Comment by ascorbic
3 months ago
I've noticed that R1 says "Wait," a lot in its reasoning. I wonder if there's something inherently special in that token.
3 months ago
I've noticed that R1 says "Wait," a lot in its reasoning. I wonder if there's something inherently special in that token.
Semantically, wait is a bit of a stop-and-breathe point.
Consider the text:
I think I'll go swimming today. Wait, ___
what comes next? Well, not something that would usually follow without the word "wait", probably something entirely orthogonal that impacts the earlier sentence in some fundamental way, like:
Wait, I need to help my dad.
Yes, R1 seems to mostly use it like that. It's either to signal a problem with its previous reasoning, or if it's thought of a better approach. In coding it's often something like "this API won't work here" or "there's a simpler way to do this".

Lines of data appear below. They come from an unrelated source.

(** [check_pending] stops when the process has died. *)
Lemma check_pending_kept rmp s : pinv s -> mslot rmp -> live s rmp = true ->
  wpp env_panic (check_pending rmp) (fun _ s' => kept s s') s.
Proof.
  intros I Hr Hl. unfold check_pending. apply wpp_bind.
  apply (wpp_for_return _ (fun _ s' => kept s s' /\ live s' rmp = true)).
  - split; [by apply kept_quiet|done].
  - intros i rest s1 [K Hl1] Hi%elem_of_all_sigs. unfold check_pending_one.
    pm_step. pm_step. destruct (_ && _); [|by apply wpp_ret]. pm_step. pm_step. pm_step.
    set (s2 := upd_m rmp _ s1). assert (Q : quiet s1 s2) by quiet_done. clearbody s2.
    assert (K2 : kept s s2) by (by apply (kept_quiet_r s s1)).
    eapply wpp_conseq; [apply sig_proc_kept; [apply K2|done|by rewrite (quiet_live s1)|done]|].
    cbv beta. intros _ s3 K3. apply wpp_bind, wpp_mflag; [done|]. vw_reads. apply wpp_ret.
    pose proof (kept_trans _ _ _ K2 K3) as K03.
    destruct (v_fs (vw s3 rmp)) eqn:Ef; [by apply wpp_ret|]. split; [done|].
    destruct (kept_alive s2 s3 rmp K3 Hr) as [?|[_ ?]]; [by rewrite (quiet_live s1)|done|congruence].
  - intros s1 [K _]. by apply wpp_ret.
Qed.

Lemma check_pending_any rmp s : pinv s -> mslot rmp ->
  wpp call_panic (check_pending rmp) (fun _ s' => kept s s') s.
Proof.
  intros I Hr. unfold check_pending. apply wpp_bind.
  apply (wpp_for_return _ (fun _ s' => kept s s')); [by apply kept_quiet|..].
  - intros i rest s1 K Hi%elem_of_all_sigs. unfold check_pending_one.
    pm_step. pm_step. destruct (_ && _); [|by apply wpp_ret]. pm_step. pm_step. pm_step.
    set (s2 := upd_m rmp _ s1). assert (Q : quiet s1 s2) by quiet_done. clearbody s2.
    assert (K2 : kept s s2) by (by apply (kept_quiet_r s s1)).
    eapply wpp_conseq; [apply sig_proc_any; [apply K2|done|done]|].
    cbv beta. intros _ s3 K3. apply wpp_bind, wpp_mflag; [done|]. apply wpp_ret.
    pose proof (kept_trans _ _ _ K2 K3) as K03. destruct (flag_any _ _); by try apply wpp_ret.
  - intros s1 K. by apply wpp_ret.
Qed.

(** ** signal.c, do_exit, do_exec, do_set *)

Lemma do_kill_fine : fine_call env_panic do_kill.
Proof.
  intros s T _. unfold do_kill, min. repeat pm_step. eapply wpp_conseq; [apply check_sig_kept, T|].
  cbv beta. intros _ s'. by apply fine_kept.
Qed.

(** After a calm start, the current process looks at its pending signals. *)
Lemma pending_fine s s1 : tinv s -> caller_ok s -> calm s s1 ->
  wpp env_panic (check_pending (mp s)) (fun _ s' => fine s s') s1.
Proof.
  intros T [C1 C2 C3 C4] C. pose proof (fine_calm _ _ T C) as F. pose proof (tinv_mp _ T).
  eapply wpp_conseq; [apply check_pending_kept; [apply F|done|by rewrite (cm_view _ _ C)]|].
  cbv beta. intros _ s2. by apply (fine_kept_r s s1).
Qed.

Lemma do_sigprocmask_fine : fine_call env_panic do_sigprocmask.
Proof.
  intros s T C. pose proof (tinv_mp _ T). unfold do_sigprocmask, min.
  repeat (pm_step; try (apply fine_calm; [done|calm_done; fail]));
    (eapply wpp_conseq; [apply pending_fine; [done..|calm_done]|]; cbv beta; intros; by apply wpp_ret).
Qed.

Lemma do_sigsuspend_fine : fine_call env_panic do_sigsuspend.
Proof.
  intros s T C. pose proof (tinv_mp _ T). unfold do_sigsuspend, min. repeat pm_step.
  eapply wpp_conseq; [apply pending_fine; [done..|calm_done]|]; cbv beta; intros; by apply wpp_ret.
Qed.

Lemma do_sigreturn_fine : fine_call env_panic do_sigreturn.
Proof.
  intros s T C. pose proof (tinv_mp _ T). unfold do_sigreturn. unfold_sys. repeat pm_step.
  eapply wpp_conseq; [apply pending_fine; [done..|calm_done]|]; cbv beta; intros; by apply wpp_ret.
Qed.

Lemma do_exit_fine : fine_call env_panic do_exit.
Proof.
  intros s T [C1 C2 C3 C4]. pose proof (tinv_mp _ T). unfold do_exit, min. repeat pm_step.
  eapply wpp_conseq; [apply exit_proc_kept; try done; apply T|].
  cbv beta. intros _ s' K. apply wpp_ret. by apply fine_kept.
Qed.

(** FS is told of the current process. *)
Lemma tell_fs_fine m s s1 : tinv s -> caller_ok s -> calm s s1 ->
  wpp env_panic (tell_fs (mp s) m) (fun _ s' => fine s s') s1.
Proof.
  intros T [C1 C2 C3 C4] C. pose proof (fine_calm _ _ T C) as F. pose proof (tinv_mp _ T).
  eapply wpp_conseq; [apply tell_fs_told; [done|by rewrite (cm_view _ _ C)|by apply env_panic_ok]|].
  cbv beta. intros _ s2 [Ft _]. apply (fine_kept_r s s1); [done|].
  apply (kept_fs_told (mp s)); [apply F|done|by rewrite (cm_view _ _ C)|done].
Qed.

Lemma do_exec_fine : fine_call env_panic do_exec.
Proof.
  intros s T C. pose proof (tinv_mp _ T). unfold do_exec, min. repeat pm_step.
  eapply wpp_conseq; [apply tell_fs_fine; done|]. cbv beta; intros; by apply wpp_ret.
Qed.

Lemma do_set_fine : fine_call env_panic do_set.
Proof.
  intros s T C. pose proof (tinv_mp _ T). unfold do_set. unfold_sys.
  repeat (pm_step; try (apply fine_calm; [done|calm_done; fail]));
    (eapply wpp_conseq; [apply tell_fs_fine; [done..|calm_done]|]; cbv beta; intros; by apply wpp_ret).
Qed.

(** ** do_waitpid *)

(** One round: the state is as before, or a child has been dealt with. *)
Lemma waitpid_one_fine who pidarg children rp s : tinv s -> mslot rp ->
  wpp env_panic (waitpid_one who pidarg children rp)
    (fun r s' => match r with inl _ => s' = s | inr _ => fine s s' end) s.
Proof.
  intros T Hr. pose proof (t_pinv _ T) as I. pose proof (tinv_mp _ T) as Hmp.
  unfold waitpid_one. pm_step. pm_step.
  set (part := if (_ =? who) && flag_any _ ZOMBIE then _ else _).
  assert (Hpart : wpp env_panic part
    (fun r s' => match r with inl _ => s' = s | inr _ => fine s s' end) s).
  { unfold part. destruct (_ && _) eqn:Ez; [|by apply wpp_ret].
    apply andb_true_iff in Ez as [_ Hz].
    change (v_zombie (vw s rp) = true) in Hz. destruct (flags_dead _ (vi_flags _ (pi_views _ I) rp Hr))
      as (Hu & Hx & _); [by rewrite Hz|].
    pm_step. eapply wpp_conseq; [by apply tell_parent_one|]. cbv beta. intros _ s1 O.
    pose proof (kept_collected rp s s1 I Hr Hz O) as K. pose proof (ov_eq _ _ _ _ O) as E.
    apply wpp_bind, wpp_mflag; [done|]. vw_reads. pm_step.
    apply wpp_when; intros Hfs; [|apply wpp_ret; by apply fine_kept].
    eapply wpp_conseq; [apply (cleanup_ok _ rp s1 s); [apply K|done|by rewrite E|by apply negb_true_iff|done]|].
    cbv beta. intros _ s2 K2. apply wpp_ret. by apply fine_kept. }
  clearbody part. unfold id.
  destruct (negb _); [by apply wpp_ret|]. destruct (_ =? who); [|done].
  destruct (flag_any _ TRACE_ZOMBIE) eqn:Hz; [change (v_tz (vw s rp) = true) in Hz|].
  - pm_step. eapply wpp_conseq; [by apply tell_tracer_one|]. cbv beta. intros _ s1 O.
    pose proof (kept_traced rp s s1 I Hr Hz O) as K. pm_step.
    eapply wpp_conseq; [apply check_parent_kept; [apply K|done|by rewrite (ov_eq _ _ _ _ O)]|].
    cbv beta. intros _ s2 K2. apply wpp_ret. apply fine_kept; [done|by apply (kept_trans s s1)].
  - destruct (flag_any _ STOPPED); [|done]. destruct (List.find _ _); [|done].
    unfold wr_mp. repeat pm_step. apply fine_calm; [done|calm_done].
Qed.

I guess it goes to show how important reiteration is for general logic problems. And tbf when finding a solution to something myself I'll consider each part, and/or consider parts in relation to each other and/or consider all parts in relation to each other (on a higher level) before coming to a final solution.
It's weird because I feel like we should've known that from work in general logic/problem solving studies, surely?
I bet a token like "sht!", "f*" or "damn!" would have the same or even stronger effect but the LLM creators would not like to have the users read them
It's literally in the article, they measured it and wait was the best token
Maybe, but it doesn't just use it to signify that it's made a mistake. It also uses it in a positive way, such as it's had a lightbulb moment. Of course some people use expletives in the same way, but that would be less common than for mistakes.
I think you're onto something, however, as the training is done through on text and not actual thoughts, it may take some experimentation to find these stronger words.